• Action item: Include in the output exactly the lines from the opening of the data through the line containing "Implicit Types m : gmap K (list V).", and nothing more.
=== Information shown ===
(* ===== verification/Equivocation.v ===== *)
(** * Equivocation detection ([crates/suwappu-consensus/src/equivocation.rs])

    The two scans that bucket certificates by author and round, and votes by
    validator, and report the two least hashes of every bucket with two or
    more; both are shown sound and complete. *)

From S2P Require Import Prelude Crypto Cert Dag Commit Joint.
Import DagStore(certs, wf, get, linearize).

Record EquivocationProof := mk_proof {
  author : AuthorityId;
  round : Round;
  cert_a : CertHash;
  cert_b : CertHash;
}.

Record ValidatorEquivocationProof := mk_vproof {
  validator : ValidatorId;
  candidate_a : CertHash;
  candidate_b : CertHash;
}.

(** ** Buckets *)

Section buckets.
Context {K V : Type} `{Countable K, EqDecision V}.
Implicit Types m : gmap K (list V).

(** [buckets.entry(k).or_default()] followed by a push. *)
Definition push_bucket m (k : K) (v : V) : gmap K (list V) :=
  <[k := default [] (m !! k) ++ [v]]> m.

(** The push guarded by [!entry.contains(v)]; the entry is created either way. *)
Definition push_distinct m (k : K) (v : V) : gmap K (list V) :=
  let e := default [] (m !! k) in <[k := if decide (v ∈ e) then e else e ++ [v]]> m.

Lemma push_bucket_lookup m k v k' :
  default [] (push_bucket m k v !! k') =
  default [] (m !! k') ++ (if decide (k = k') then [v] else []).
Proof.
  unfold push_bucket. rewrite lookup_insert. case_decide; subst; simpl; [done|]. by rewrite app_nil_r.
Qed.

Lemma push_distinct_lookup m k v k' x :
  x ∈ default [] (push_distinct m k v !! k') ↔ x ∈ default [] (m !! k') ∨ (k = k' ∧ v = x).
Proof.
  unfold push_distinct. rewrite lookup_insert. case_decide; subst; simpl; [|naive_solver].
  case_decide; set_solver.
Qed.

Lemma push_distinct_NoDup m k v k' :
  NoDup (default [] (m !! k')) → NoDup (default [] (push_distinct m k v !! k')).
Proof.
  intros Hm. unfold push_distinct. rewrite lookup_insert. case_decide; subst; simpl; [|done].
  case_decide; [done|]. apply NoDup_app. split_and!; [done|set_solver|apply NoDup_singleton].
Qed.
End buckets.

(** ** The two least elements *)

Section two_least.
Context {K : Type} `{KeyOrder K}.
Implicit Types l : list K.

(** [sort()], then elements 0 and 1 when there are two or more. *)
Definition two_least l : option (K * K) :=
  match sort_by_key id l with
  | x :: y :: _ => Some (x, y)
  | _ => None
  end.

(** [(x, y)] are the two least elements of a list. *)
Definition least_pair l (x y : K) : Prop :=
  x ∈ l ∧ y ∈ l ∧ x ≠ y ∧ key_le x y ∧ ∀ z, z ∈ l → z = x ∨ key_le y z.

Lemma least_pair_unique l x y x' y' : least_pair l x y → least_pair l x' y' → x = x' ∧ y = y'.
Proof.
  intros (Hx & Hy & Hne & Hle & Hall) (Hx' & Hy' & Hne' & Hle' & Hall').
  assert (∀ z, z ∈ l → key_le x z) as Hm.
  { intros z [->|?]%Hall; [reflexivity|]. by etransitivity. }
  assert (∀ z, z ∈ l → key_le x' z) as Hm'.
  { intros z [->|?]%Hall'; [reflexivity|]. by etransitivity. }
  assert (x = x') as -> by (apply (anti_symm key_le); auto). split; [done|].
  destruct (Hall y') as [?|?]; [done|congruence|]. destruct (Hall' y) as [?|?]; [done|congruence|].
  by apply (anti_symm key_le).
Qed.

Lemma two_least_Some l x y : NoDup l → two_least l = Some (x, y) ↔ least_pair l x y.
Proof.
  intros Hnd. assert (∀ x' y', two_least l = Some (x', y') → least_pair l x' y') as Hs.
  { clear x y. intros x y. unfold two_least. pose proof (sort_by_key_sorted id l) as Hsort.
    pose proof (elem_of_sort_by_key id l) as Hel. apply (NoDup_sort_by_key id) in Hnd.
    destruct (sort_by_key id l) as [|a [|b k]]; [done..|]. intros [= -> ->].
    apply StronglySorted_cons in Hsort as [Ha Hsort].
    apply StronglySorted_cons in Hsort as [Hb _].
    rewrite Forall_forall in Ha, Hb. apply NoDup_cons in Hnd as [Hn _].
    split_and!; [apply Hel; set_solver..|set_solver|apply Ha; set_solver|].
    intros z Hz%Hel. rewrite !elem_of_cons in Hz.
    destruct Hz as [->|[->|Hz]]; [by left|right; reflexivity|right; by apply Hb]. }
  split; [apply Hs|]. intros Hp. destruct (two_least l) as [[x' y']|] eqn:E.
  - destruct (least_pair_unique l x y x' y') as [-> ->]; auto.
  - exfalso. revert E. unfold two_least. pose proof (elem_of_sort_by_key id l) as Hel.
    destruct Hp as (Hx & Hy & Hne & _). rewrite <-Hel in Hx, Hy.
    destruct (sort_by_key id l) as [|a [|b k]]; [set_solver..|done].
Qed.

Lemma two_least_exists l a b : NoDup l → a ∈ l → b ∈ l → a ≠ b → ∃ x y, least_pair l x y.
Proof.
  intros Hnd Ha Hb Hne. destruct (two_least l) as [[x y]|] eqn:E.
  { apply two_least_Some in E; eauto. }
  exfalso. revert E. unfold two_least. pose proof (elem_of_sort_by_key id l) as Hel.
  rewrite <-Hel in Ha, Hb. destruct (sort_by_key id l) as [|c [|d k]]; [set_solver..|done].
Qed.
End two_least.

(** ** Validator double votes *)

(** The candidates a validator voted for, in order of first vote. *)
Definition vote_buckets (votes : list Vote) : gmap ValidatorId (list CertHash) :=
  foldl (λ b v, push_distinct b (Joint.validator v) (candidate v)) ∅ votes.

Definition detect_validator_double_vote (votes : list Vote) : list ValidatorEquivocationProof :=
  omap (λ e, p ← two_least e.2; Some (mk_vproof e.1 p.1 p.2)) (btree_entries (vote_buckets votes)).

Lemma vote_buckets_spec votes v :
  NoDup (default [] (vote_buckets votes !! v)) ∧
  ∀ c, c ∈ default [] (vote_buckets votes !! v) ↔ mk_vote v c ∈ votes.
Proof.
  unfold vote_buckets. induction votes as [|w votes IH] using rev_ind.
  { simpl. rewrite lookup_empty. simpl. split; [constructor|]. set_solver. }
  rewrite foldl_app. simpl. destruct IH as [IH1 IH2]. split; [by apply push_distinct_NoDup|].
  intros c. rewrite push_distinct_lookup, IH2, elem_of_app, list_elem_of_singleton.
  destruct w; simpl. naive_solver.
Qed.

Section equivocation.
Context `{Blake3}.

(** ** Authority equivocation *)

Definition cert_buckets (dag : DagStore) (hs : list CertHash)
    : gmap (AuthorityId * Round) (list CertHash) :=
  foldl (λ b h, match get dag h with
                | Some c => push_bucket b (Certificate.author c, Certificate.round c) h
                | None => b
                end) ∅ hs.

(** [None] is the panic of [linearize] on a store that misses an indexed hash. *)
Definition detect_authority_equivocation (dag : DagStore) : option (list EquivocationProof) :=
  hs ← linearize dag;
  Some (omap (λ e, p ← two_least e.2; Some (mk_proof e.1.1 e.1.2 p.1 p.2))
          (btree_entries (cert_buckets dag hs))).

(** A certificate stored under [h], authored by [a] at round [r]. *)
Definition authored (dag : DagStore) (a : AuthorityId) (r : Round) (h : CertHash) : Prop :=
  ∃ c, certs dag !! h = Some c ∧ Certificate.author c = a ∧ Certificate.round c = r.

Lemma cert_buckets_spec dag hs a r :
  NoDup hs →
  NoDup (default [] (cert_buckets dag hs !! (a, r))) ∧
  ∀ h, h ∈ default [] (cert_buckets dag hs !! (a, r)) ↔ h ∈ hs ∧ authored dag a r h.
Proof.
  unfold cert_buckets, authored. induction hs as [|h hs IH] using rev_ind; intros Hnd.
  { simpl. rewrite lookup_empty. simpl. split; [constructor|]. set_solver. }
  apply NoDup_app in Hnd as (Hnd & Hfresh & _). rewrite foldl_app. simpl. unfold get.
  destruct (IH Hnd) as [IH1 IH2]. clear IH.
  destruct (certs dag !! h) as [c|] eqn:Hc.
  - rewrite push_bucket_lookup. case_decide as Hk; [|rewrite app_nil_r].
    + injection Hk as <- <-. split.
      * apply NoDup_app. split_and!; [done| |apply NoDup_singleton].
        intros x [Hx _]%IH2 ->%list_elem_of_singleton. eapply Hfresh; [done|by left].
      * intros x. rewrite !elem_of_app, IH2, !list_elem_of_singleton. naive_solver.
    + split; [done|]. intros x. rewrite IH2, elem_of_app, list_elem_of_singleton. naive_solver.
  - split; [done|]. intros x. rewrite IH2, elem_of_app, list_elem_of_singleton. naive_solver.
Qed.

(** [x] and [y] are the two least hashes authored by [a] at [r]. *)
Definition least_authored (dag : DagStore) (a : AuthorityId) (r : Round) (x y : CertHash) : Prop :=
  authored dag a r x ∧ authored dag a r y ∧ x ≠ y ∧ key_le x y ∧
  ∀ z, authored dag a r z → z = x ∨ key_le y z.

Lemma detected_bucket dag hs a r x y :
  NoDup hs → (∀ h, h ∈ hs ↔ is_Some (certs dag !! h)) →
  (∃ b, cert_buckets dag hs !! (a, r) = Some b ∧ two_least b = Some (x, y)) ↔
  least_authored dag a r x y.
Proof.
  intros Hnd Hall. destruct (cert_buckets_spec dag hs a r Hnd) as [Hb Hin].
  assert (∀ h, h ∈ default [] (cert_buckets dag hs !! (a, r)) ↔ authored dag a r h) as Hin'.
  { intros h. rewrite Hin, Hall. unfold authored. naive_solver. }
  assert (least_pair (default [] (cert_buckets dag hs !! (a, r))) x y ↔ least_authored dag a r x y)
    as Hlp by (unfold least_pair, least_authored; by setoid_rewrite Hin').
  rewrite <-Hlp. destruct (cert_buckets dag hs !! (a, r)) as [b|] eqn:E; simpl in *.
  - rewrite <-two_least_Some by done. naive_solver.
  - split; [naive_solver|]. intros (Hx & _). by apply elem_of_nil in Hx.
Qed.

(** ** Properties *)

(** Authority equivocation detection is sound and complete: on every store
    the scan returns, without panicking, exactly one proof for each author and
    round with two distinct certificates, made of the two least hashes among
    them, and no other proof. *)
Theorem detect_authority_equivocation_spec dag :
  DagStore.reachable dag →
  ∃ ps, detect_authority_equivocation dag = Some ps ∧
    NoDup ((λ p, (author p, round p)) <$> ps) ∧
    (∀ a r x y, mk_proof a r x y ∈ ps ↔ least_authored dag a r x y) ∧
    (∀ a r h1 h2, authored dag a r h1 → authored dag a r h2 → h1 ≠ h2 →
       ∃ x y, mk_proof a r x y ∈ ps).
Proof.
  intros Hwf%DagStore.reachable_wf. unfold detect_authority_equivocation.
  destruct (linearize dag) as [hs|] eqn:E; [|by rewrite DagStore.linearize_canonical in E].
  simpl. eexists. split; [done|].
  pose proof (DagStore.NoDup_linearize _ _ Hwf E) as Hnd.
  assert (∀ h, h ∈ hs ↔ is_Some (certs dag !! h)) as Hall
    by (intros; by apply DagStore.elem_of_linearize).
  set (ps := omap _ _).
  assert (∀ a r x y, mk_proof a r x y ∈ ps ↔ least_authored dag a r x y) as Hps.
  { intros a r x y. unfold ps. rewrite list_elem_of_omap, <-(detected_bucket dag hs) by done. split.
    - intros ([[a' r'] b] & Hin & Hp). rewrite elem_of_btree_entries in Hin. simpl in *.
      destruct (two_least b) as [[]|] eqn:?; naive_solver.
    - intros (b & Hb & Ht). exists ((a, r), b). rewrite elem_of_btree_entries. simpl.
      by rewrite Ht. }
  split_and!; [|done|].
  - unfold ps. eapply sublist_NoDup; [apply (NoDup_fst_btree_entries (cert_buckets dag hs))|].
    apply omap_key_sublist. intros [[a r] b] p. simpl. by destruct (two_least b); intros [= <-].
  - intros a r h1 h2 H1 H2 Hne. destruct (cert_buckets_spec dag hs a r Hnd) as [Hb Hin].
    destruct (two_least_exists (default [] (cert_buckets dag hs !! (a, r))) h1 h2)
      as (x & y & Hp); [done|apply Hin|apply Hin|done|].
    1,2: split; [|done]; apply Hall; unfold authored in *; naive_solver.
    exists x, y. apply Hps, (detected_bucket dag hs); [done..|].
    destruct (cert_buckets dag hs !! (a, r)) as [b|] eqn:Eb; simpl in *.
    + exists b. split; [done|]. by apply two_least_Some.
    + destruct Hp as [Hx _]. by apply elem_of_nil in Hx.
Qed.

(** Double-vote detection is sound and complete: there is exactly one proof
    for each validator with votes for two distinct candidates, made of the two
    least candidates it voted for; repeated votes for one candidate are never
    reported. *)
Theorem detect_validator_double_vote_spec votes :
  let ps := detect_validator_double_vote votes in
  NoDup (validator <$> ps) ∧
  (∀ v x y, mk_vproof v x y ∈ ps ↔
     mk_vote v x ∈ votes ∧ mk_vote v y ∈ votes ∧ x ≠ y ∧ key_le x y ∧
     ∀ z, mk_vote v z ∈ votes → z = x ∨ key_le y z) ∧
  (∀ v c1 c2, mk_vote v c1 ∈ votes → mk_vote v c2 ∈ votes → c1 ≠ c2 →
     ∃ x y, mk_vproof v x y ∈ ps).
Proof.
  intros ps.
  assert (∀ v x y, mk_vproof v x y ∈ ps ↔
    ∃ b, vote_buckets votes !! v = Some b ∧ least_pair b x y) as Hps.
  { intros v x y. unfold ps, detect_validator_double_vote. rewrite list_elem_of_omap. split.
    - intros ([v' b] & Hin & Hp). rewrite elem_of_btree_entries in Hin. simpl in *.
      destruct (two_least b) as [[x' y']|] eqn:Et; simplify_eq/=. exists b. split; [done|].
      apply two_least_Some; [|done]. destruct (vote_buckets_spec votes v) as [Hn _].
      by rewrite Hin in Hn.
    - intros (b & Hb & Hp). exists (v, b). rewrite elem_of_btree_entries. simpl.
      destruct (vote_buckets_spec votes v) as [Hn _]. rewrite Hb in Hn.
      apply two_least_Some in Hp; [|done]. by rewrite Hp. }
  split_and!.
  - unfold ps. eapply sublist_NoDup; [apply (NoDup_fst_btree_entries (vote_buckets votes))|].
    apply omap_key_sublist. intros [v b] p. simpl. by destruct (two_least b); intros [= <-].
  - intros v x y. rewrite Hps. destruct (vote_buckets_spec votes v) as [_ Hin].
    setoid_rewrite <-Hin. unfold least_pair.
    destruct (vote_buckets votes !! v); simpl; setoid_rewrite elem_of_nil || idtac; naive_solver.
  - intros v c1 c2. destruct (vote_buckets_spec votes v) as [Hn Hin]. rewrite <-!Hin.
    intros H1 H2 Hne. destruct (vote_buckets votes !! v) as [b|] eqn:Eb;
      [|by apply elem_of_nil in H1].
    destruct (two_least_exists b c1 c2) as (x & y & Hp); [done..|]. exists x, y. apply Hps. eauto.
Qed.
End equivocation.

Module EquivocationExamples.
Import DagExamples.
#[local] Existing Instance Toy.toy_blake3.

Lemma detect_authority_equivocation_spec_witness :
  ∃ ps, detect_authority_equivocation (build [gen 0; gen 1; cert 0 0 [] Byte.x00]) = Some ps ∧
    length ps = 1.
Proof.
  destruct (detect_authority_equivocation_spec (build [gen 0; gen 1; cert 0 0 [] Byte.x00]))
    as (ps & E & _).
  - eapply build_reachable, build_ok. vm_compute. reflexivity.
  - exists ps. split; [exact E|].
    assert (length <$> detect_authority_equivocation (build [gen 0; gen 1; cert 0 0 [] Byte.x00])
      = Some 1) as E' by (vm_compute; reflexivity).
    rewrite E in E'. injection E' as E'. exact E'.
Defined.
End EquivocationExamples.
===
• Finished task:
(* ===== verification/Equivocation.v ===== *)
(** * Equivocation detection ([crates/suwappu-consensus/src/equivocation.rs])

    The two scans that bucket certificates by author and round, and votes by
    validator, and report the two least hashes of every bucket with two or
    more; both are shown sound and complete. *)

From S2P Require Import Prelude Crypto Cert Dag Commit Joint.
Import DagStore(certs, wf, get, linearize).

Record EquivocationProof := mk_proof {
  author : AuthorityId;
  round : Round;
  cert_a : CertHash;
  cert_b : CertHash;
}.

Record ValidatorEquivocationProof := mk_vproof {
  validator : ValidatorId;
  candidate_a : CertHash;
  candidate_b : CertHash;
}.

(** ** Buckets *)

Section buckets.
Context {K V : Type} `{Countable K, EqDecision V}.
Implicit Types m : gmap K (list V).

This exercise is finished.